Rio de Janeiro, 21 de abril de 1968
Prezada Clarice,
Como você está? Espero que esteja bem e, caso continue a ter insônia, que seja ao menos aquela feliz, em que você só escuta as ondas do mar batendo na praia, toma um café com gosto e aproveita a solidão, sem ninguém para lhe interromper o nada (embora eu ainda prefira que você não tenha insônia nenhuma).
Sou mais um dos leitores semanais de sua coluna no Jornal do Brasil. Honestamente, eu jamais teria me animado a escrever para você se não percebesse, através de suas crônicas, que você parece gostar desse contato com os seus leitores. Embora eu não esteja mandando junto nenhum buquê de rosas e também não me ofereça para preparar polvo cozido com arroz (como alguns dos seus leitores!), peço que receba essa pequena carta como prova do carinho que lhe guardo.

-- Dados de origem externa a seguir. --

Lemma try_tab_live {F} (tab : page F → bool) (st : scrapper F) (pg : page F) :
  driver st = Live pg → try_tab tab st = (Return (tab pg), st).
Proof.
  intros Hd. unfold try_tab, go_to_tab, current_page. run_M. rewrite Hd.
  by destruct (tab pg).
Qed.

(** C2: on a page whose specs tab exists, [get_specs] drops the empty texts
    from the labels and from the values separately, pairs what is left by
    position (up to the shorter of the two), and files each value under the
    key of its label: the label with every capital letter turned into its
    small letter and every space into an underscore; a later pair with the
    same key overwrites an earlier one. *)
Theorem get_specs_pairs_after_filter {F}
    (st : scrapper F) (pg : page F) (labels values : list string) :
  driver st = Live pg →
  tab_specs pg = true →
  span_labels pg = Some labels →
  span_values pg = Some values →
  let pairs := zip (non_empty labels) (non_empty values) in
  ∃ st',
    get_specs st = (Return tt, st')
    ∧ specs (product_info st') = Some (specs_of_pairs pairs)
    ∧ length pairs = length (non_empty labels) `min` length (non_empty values)
    ∧ (∀ i label value,
         non_empty labels !! i = Some label →
         non_empty values !! i = Some value →
         (∀ j label', i < j < length (non_empty values) →
            non_empty labels !! j = Some label' →
            spec_key label' ≠ spec_key label) →
         specs_of_pairs pairs !! spec_key label = Some (normalize_value value))
    ∧ (∀ k x,
         specs_of_pairs pairs !! k = Some x →
         ∃ i label value,
           non_empty labels !! i = Some label
           ∧ non_empty values !! i = Some value
           ∧ k = spec_key label ∧ x = normalize_value value).
Proof.
  intros Hd Htab Hl Hv pairs.
  assert (Hcode : specs_of_pairs pairs
                  = foldl (λ d p, <[normalize_label p.1 := normalize_value p.2]> d)
                      ∅ pairs).
  { unfold specs_of_pairs. generalize (∅ : gmap string string).
    induction pairs as [|p ps IH]; intros d; [done|].
    simpl. by rewrite normalize_label_spec_key, IH. }
  eexists. split; [|split; [|split; [|split]]].
  - unfold get_specs. run_M. rewrite (try_tab_live _ _ pg Hd), Htab.
    unfold current_page. rewrite Hd, Hl, Hv. reflexivity.
  - simpl. by rewrite specs_loop_zip, Hcode.
  - apply length_zip.
  - intros i label value Hi Hj Hlater.
    rewrite Hcode, <- normalize_label_spec_key.
    apply (foldl_specs_lookup_last pairs ∅ i label value).
    + unfold pairs. rewrite lookup_zip_with, Hi. simpl. by rewrite Hj.
    + intros j [l v] Hij Hp. unfold pairs in Hp.
      apply lookup_zip_with_Some in Hp as (l' & v' & Heq & Hl' & Hv').
      injection Heq as -> ->. simpl. rewrite !normalize_label_spec_key.
      apply (Hlater j); [|done]. split; [done|]. by eapply lookup_lt_Some.
  - intros k x Hk. rewrite Hcode in Hk.
    destruct (foldl_specs_lookup_origin pairs ∅ k x Hk)
      as [Habs|(i & label & value & Hi & -> & ->)]; [by rewrite lookup_empty in Habs|].
    unfold pairs in Hi.
    apply lookup_zip_with_Some in Hi as (l' & v' & Heq & Hl' & Hv').
    injection Heq as -> ->. exists i, l', v'. by rewrite normalize_label_spec_key.
Qed.

(** ** Texts and scanning *)

Example hex_35 : hex 35 = "0x23".
Proof. reflexivity. Qed.

Example hex_47 : hex_ascii (chr 47) = "%2F".
Proof. reflexivity. Qed.

Example hex_4660 : hex 4660 = "0x1234".
Proof. reflexivity. Qed.

Example normalize_label_rated_power : normalize_label "Rated Power" = "rated_power".
Proof. reflexivity. Qed.

Example findall_number_samples :
  findall match_number "4.5 in (114 mm) 1..2 3. 1.2.3 .5"
  = ["4.5"; "114"; "1..2"; "3."; "1.2"; "3"; "5"].
Proof. reflexivity. Qed.

Lemma app_assoc_text (a b c : string) : (a +:+ b) +:+ c = a +:+ b +:+ c.
Proof. induction a as [|x a IH]; [done|]. by rewrite !app_cons, IH. Qed.

Lemma length_app_text (a b : string) :
  String.length (a +:+ b) = String.length a + String.length b.
Proof. induction a as [|x a IH]; [done|]. rewrite app_cons. simpl. by rewrite IH. Qed.

Lemma filter_chars_app (p : ascii → bool) (a b : string) :
  filter_chars p (a +:+ b) = filter_chars p a +:+ filter_chars p b.
Proof.
  induction a as [|x a IH]; [done|]. rewrite app_cons. simpl.
  destruct (p x); [|done]. by rewrite app_cons, IH.
Qed.

Lemma all_chars_app (p : ascii → bool) (a b : string) :
  all_chars p (a +:+ b) = all_chars p a && all_chars p b.
Proof.
  induction a as [|x a IH]; [done|]. rewrite app_cons. simpl.
  by rewrite IH, andb_assoc.
Qed.

Lemma span_spec (p : ascii → bool) (s a b : string) :
  span p s = (a, b) →
  s = a +:+ b ∧ all_chars p a = true
  ∧ match b with String c _ => p c = false | EmptyString => True end.
Proof.
  revert a b. induction s as [|c s IH]; intros a b H; simpl in H.
  - by injection H as <- <-.
  - destruct (p c) eqn:Hc.
    + destruct (span p s) as [a' b'] eqn:Hs. injection H as <- <-.
      destruct (IH a' b' eq_refl) as (-> & Ha & Hb).
      rewrite app_cons. simpl. by rewrite Hc, Ha.
    + injection H as <- <-. by rewrite Hc.
Qed.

Eu ainda me atrapalho bastante tentando entender algumas coisas que você diz, mas acho que depois que você começou a escrever em jornal eu a compreendi melhor.
Mas preciso confessar uma coisa: antes, eu não gostava muito de você. A gente nunca gosta daquilo que não entende. Eu ainda me atrapalho bastante tentando entender algumas coisas que você diz, mas acho que depois que você começou a escrever em jornal eu a compreendi melhor. Você escreve crônicas tão bonitas! Aliás, acho que você devia parar de se preocupar se isso que você escreve é crônica, coluna ou artigo. Fale com o Braga, aposto que ele vai concordar que são crônicas mesmo. Não precisa ser tão humilde a ponto de hesitar pertencer a um gênero que é a própria humildade da literatura.
Eu gostei tanto das crônicas que você escreveu sobre a sua infância no Recife! Fale mais sobre o Recife. Também gostei de conhecer mais sobre as suas empregadas. E os seus filhos? Aposto que tem muitas histórias com os seus filhos. Imagino que você talvez se preocupe um pouco com a exposição da sua intimidade na crônica. Mas poxa, isso a torna tão próxima de nós, tão viva, que é como se nós fizéssemos parte também da sua vida. Por isso tanto carinho dos leitores.
Desejo que seja feliz e tenha de si a medida exata de quem você é – e então, mande brasa.